What to produce: Look below for the line holding "Lemma finished_named m" and the line holding "cur_observed : ps_ObservedMicros row = m;". Transcribe exactly those lines and all lines between them, nothing more.

Data for processing:
____

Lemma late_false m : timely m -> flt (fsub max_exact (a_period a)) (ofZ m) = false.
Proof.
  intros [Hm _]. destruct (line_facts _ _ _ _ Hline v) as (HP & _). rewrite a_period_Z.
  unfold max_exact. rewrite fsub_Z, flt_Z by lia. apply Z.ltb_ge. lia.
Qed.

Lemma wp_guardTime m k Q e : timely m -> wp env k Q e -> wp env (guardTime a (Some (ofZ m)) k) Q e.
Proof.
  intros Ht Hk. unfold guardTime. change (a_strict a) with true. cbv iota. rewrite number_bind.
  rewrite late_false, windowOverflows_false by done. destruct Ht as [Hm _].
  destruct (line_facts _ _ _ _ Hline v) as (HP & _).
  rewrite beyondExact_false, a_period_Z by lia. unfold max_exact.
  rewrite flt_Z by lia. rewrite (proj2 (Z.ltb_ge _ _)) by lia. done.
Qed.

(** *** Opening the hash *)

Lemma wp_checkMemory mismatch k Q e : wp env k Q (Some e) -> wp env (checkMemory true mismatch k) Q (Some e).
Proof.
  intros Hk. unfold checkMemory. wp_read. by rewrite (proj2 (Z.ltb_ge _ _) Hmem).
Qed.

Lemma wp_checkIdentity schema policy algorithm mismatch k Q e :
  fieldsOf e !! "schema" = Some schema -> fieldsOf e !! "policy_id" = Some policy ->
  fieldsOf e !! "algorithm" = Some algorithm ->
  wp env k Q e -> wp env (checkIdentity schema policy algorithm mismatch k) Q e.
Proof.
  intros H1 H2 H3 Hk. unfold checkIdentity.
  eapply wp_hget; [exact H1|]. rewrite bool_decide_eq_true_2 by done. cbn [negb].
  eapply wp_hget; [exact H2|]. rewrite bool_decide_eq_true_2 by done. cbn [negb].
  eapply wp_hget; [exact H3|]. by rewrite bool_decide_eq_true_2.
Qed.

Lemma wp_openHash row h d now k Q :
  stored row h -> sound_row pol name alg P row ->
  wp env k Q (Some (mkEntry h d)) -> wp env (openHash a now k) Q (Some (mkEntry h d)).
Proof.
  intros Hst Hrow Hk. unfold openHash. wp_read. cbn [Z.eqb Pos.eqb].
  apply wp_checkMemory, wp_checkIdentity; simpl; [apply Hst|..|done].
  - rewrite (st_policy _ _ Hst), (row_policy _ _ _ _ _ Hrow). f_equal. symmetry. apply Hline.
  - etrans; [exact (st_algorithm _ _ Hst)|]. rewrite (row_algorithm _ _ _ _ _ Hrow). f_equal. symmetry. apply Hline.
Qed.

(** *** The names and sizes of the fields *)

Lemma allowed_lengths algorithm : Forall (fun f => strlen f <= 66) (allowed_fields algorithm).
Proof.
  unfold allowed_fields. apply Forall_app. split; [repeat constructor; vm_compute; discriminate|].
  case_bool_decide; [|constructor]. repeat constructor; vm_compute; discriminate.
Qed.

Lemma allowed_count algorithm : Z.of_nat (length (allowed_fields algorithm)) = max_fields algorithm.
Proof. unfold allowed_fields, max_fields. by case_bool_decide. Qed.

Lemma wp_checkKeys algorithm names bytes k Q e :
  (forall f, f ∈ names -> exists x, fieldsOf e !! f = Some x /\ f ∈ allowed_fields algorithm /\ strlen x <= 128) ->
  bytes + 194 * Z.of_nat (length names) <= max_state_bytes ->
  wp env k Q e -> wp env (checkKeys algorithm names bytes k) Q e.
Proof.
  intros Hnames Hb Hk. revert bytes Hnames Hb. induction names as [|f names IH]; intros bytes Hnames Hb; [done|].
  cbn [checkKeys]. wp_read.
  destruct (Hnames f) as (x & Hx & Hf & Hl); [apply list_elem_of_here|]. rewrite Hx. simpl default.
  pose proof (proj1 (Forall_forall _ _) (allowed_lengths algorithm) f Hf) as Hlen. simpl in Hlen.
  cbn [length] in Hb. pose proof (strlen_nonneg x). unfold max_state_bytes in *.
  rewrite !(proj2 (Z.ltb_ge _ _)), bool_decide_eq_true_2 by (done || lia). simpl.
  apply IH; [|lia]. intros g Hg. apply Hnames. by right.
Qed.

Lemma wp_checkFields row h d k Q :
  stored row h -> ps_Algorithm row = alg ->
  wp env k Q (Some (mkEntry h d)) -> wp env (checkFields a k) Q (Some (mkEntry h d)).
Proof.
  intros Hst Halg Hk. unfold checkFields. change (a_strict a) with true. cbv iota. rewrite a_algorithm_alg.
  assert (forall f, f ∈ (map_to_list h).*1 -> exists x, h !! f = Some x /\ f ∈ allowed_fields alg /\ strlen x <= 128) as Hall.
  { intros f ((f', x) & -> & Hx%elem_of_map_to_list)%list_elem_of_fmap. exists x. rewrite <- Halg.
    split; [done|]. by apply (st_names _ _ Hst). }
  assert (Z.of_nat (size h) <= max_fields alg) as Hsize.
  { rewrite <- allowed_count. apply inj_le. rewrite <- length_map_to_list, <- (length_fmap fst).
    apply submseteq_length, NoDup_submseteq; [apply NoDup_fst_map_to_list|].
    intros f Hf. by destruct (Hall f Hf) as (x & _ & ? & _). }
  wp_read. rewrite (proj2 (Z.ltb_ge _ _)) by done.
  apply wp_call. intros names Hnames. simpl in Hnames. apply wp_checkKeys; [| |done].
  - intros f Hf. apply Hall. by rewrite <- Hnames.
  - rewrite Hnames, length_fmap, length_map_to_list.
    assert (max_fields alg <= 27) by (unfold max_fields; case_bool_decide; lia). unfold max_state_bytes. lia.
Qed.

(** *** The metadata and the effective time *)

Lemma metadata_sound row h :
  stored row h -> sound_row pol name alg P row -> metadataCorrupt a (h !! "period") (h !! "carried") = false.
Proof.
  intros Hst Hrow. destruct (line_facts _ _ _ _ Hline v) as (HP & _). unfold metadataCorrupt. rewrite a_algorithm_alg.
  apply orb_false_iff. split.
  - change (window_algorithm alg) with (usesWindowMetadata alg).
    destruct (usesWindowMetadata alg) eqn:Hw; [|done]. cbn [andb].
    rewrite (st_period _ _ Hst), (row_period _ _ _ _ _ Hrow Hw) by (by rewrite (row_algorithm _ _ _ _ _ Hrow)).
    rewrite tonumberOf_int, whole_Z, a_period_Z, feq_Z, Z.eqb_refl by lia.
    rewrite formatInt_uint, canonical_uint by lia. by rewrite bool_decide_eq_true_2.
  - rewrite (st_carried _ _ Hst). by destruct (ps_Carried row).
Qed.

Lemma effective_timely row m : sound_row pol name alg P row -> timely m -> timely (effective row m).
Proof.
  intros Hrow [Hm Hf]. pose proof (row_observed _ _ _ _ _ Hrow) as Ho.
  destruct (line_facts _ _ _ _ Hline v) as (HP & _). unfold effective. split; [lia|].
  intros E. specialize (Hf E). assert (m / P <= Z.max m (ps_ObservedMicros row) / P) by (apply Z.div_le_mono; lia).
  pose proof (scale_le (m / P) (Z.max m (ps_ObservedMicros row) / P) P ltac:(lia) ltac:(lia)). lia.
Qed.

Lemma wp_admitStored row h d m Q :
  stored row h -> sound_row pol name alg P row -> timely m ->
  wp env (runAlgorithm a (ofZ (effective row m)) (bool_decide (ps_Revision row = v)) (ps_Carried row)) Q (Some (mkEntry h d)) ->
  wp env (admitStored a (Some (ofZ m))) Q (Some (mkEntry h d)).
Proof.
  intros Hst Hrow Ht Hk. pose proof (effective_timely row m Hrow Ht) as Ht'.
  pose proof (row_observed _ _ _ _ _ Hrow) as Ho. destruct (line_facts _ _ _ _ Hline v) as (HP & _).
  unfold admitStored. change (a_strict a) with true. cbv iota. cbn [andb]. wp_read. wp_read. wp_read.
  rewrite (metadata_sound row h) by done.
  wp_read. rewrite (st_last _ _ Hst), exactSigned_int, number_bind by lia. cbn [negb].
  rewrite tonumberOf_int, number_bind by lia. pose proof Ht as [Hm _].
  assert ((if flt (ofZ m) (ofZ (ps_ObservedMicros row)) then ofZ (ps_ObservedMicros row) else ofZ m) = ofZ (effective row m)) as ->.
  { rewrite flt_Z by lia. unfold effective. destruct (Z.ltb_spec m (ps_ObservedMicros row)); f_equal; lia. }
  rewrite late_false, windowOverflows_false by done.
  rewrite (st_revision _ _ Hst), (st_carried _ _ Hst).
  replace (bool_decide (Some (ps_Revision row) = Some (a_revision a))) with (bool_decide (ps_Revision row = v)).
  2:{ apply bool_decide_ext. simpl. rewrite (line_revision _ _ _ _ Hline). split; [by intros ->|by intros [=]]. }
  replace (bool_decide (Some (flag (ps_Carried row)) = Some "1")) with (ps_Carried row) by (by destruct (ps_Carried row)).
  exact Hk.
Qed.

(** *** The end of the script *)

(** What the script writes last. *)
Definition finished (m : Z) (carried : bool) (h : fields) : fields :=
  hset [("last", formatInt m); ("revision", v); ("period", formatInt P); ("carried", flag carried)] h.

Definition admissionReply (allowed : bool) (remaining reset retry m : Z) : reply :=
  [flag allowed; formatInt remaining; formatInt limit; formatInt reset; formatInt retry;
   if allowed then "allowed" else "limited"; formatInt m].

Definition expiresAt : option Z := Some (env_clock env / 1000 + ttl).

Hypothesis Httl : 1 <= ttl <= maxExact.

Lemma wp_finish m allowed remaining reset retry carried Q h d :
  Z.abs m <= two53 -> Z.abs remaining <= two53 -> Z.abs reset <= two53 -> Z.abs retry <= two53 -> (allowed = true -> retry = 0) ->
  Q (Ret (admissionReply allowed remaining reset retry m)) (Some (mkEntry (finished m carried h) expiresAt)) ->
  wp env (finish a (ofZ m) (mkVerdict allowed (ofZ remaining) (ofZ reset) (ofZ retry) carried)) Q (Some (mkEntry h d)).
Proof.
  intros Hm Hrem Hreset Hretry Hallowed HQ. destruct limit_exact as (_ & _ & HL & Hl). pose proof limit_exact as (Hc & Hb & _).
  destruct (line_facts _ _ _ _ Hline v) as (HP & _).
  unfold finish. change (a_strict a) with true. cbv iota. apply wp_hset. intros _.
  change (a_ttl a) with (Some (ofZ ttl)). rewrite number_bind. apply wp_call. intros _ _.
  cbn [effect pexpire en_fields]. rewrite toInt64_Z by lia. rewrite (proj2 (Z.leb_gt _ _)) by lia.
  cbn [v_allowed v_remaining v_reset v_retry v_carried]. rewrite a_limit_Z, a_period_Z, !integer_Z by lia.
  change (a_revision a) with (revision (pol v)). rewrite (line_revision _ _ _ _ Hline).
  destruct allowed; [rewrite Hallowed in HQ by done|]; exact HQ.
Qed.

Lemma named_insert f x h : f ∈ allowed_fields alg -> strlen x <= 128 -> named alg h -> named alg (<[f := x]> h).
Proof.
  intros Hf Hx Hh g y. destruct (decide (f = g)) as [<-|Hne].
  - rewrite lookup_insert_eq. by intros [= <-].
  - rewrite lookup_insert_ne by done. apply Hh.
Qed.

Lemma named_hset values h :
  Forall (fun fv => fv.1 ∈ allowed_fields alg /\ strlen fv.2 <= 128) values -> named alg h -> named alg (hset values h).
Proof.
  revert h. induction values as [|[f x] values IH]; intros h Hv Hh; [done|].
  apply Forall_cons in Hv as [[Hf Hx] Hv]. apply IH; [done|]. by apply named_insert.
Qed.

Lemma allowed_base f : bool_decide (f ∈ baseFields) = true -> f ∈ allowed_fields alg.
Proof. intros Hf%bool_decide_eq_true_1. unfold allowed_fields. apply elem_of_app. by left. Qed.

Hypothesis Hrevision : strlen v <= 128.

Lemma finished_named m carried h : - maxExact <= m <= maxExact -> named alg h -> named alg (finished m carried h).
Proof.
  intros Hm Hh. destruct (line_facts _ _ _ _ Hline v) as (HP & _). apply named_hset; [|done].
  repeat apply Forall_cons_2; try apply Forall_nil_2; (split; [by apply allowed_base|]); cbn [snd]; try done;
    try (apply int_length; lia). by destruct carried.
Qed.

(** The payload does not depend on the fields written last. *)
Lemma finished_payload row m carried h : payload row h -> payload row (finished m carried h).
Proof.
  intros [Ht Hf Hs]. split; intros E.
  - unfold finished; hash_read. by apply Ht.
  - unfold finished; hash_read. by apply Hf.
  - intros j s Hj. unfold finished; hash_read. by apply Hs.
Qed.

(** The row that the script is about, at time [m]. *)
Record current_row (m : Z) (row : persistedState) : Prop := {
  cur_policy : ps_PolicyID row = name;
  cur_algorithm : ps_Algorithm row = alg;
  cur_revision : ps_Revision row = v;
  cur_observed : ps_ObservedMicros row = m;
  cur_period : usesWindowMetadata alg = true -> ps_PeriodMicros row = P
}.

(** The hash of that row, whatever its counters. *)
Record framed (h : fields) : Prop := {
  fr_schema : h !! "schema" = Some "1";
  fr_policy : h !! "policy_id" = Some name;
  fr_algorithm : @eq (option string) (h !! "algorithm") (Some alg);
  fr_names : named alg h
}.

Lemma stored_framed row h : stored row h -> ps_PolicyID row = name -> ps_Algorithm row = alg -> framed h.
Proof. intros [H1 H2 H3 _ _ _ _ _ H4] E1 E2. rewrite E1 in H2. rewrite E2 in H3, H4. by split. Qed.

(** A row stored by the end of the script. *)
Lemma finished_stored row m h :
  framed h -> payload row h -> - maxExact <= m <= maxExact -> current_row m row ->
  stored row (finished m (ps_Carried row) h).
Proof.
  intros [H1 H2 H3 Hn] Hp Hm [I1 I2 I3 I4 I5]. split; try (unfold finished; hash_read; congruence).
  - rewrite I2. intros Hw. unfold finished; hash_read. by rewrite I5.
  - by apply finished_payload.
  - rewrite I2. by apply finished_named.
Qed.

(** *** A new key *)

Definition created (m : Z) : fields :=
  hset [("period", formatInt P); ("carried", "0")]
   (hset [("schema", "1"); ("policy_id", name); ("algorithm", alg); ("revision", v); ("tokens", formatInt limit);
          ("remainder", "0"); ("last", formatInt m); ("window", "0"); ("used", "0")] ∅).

____

Task answer:
Lemma finished_named m carried h : - maxExact <= m <= maxExact -> named alg h -> named alg (finished m carried h).
Proof.
  intros Hm Hh. destruct (line_facts _ _ _ _ Hline v) as (HP & _). apply named_hset; [|done].
  repeat apply Forall_cons_2; try apply Forall_nil_2; (split; [by apply allowed_base|]); cbn [snd]; try done;
    try (apply int_length; lia). by destruct carried.
Qed.

(** The payload does not depend on the fields written last. *)
Lemma finished_payload row m carried h : payload row h -> payload row (finished m carried h).
Proof.
  intros [Ht Hf Hs]. split; intros E.
  - unfold finished; hash_read. by apply Ht.
  - unfold finished; hash_read. by apply Hf.
  - intros j s Hj. unfold finished; hash_read. by apply Hs.
Qed.

(** The row that the script is about, at time [m]. *)
Record current_row (m : Z) (row : persistedState) : Prop := {
  cur_policy : ps_PolicyID row = name;
  cur_algorithm : ps_Algorithm row = alg;
  cur_revision : ps_Revision row = v;
  cur_observed : ps_ObservedMicros row = m;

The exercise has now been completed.